(** ** Changing one entry *)

(** Replacing an entry whose status still counts its readers. *)
Lemma update_live db L H p e v t :
  heap_inv db L H -> is_Some (L !! p) -> entry_ok e (readers_of H p) false ->
  value e = v -> expiry_time_ms e = t -> value_wf v ->
  (forall w, (p, w) ∈ H -> v = w) ->
  heap_inv (update_entry db p e) (<[p := (v, t)]> L) H.
Proof.
  intros Hi Hp He Hv Ht Hwf Hh. pose proof (hi_disjoint _ _ _ Hi p Hp) as Hnot. rewrite elem_of_app in Hnot.
  split; cbn.
  - apply Hi.
  - intros q. rewrite !lookup_insert_is_Some'. unfold ring_of in *. cbn. rewrite (hi_dom _ _ _ Hi q). split.
    + naive_solver.
    + naive_solver.
  - intros q Hq%lookup_insert_is_Some'. apply (hi_fresh _ _ _ Hi).
    destruct Hq as [<-|Hq]; [|done]. apply (proj2 (hi_dom _ _ _ Hi p)). by left.
  - exact (hi_next _ _ _ Hi).
  - exact (hi_nodup _ _ _ Hi).
  - intros q Hq%lookup_insert_is_Some'. apply (hi_disjoint _ _ _ Hi). by destruct Hq as [<-|].
  - intros q w u. destruct (decide (q = p)) as [->|Hne].
    + rewrite !lookup_insert_eq. intros [= <- <-]. by exists e.
    + rewrite !lookup_insert_ne by done. apply Hi.
  - intros q Hq. rewrite lookup_insert_ne by (intros ->; tauto). by apply Hi.
  - intros q Hq. rewrite lookup_insert_ne by (intros ->; tauto). by apply Hi.
  - intros q w Hq. destruct (decide (q = p)) as [->|Hne].
    + rewrite lookup_insert_eq. exists e. split; [done|]. rewrite Hv. by apply Hh.
    + rewrite lookup_insert_ne by done. by eapply Hi.
Qed.

Lemma live_entry db L H p v t :
  heap_inv db L H -> L !! p = Some (v, t) -> exists e, heap db !! p = Some e /\
    entry_ok e (readers_of H p) false /\ value e = v /\ expiry_time_ms e = t /\ value_wf v /\
    forall w, (p, w) ∈ H -> v = w.
Proof.
  intros Hi Hp. destruct (hi_live _ _ _ Hi p v t Hp) as (e & He & Hok & Hv & Ht & Hwf).
  exists e. split_and!; try done. intros w Hw. destruct (hi_held _ _ _ Hi p w Hw) as (e' & He' & Hv').
  congruence.
Qed.

Lemma live_id (L : live_map) p a : L !! p = Some a -> <[p := a]> L = L.
Proof. apply insert_id. Qed.

Lemma touch_spec db L H p v t mono :
  heap_inv db L H -> L !! p = Some (v, t) ->
  exists db', storage_db_entry_index_touch db p mono = Some db' /\ heap_inv db' L H /\ same_rest db db' /\
    deleting_entry_index_list db' = deleting_entry_index_list db.
Proof.
  intros Hi Hp. destruct (live_entry _ _ _ _ _ _ Hi Hp) as (e & He & Hok & Hv & Ht & Hwf & Hh).
  unfold storage_db_entry_index_touch. rewrite He. cbn [mbind option_bind]. eexists. split; [done|].
  split; [|by split_and!]. rewrite <- (live_id L p (v, t) Hp). by eapply update_live.
Qed.
(** ** Readers *)

(** The status of an entry changes with its readers. *)
Lemma change_readers db L H H' p e0 e :
  heap_inv db L H -> heap db !! p = Some e0 -> p ∉ ring_of db ->
  value e = value e0 -> expiry_time_ms e = expiry_time_ms e0 ->
  (forall d, entry_ok e0 (readers_of H p) d -> entry_ok e (readers_of H' p) d) ->
  (forall q, q <> p -> readers_of H' q = readers_of H q) ->
  (forall x, x ∈ H' -> x ∈ H \/ x = (p, value e0)) ->
  heap_inv (update_entry db p e) L H'.
Proof.
  intros Hi Hp Hnr Hv Ht Hst Hr Hin. split; cbn.
  - apply Hi.
  - intros q. rewrite lookup_insert_is_Some'. rewrite <- (hi_dom _ _ _ Hi q). naive_solver.
  - intros q Hq%lookup_insert_is_Some'. apply (hi_fresh _ _ _ Hi). by destruct Hq as [<-|].
  - exact (hi_next _ _ _ Hi).
  - exact (hi_nodup _ _ _ Hi).
  - exact (hi_disjoint _ _ _ Hi).
  - intros q w u Hq. destruct (hi_live _ _ _ Hi q w u Hq) as (e' & He' & Hok & Hw & Hu & Hwf).
    destruct (decide (q = p)) as [->|Hne].
    + rewrite Hp in He'. injection He' as <-. rewrite lookup_insert_eq. exists e. split_and!; [done|auto|congruence..|done].
    + rewrite lookup_insert_ne, Hr by done. by exists e'.
  - intros q Hq. destruct (hi_deleting _ _ _ Hi q Hq) as (e' & He' & Hok & Hwf).
    destruct (decide (q = p)) as [->|Hne].
    + rewrite Hp in He'. injection He' as <-. rewrite lookup_insert_eq. exists e. by rewrite Hv; auto.
    + rewrite lookup_insert_ne, Hr by done. by exists e'.
  - intros q Hq. assert (q <> p) as Hne by (intros ->; done). rewrite lookup_insert_ne, Hr by done. by apply Hi.
  - intros q w Hq. destruct (decide (q = p)) as [->|Hne].
    + rewrite lookup_insert_eq. exists e. split; [done|]. rewrite Hv.
      apply Hin in Hq as [Hq|[= <-]]; [|done]. destruct (hi_held _ _ _ Hi p w Hq) as (e' & He' & Hw). congruence.
    + rewrite lookup_insert_ne by done. apply Hin in Hq as [Hq|[= -> ->]]; [|done]. by eapply Hi.
Qed.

## [Task]
Reproduce all lines from the records above that include the word "eapply".

## [Answer to this task]
    + rewrite lookup_insert_ne by done. by eapply Hi.
  split; [|by split_and!]. rewrite <- (live_id L p (v, t) Hp). by eapply update_live.
    + rewrite lookup_insert_ne by done. apply Hin in Hq as [Hq|[= -> ->]]; [|done]. by eapply Hi.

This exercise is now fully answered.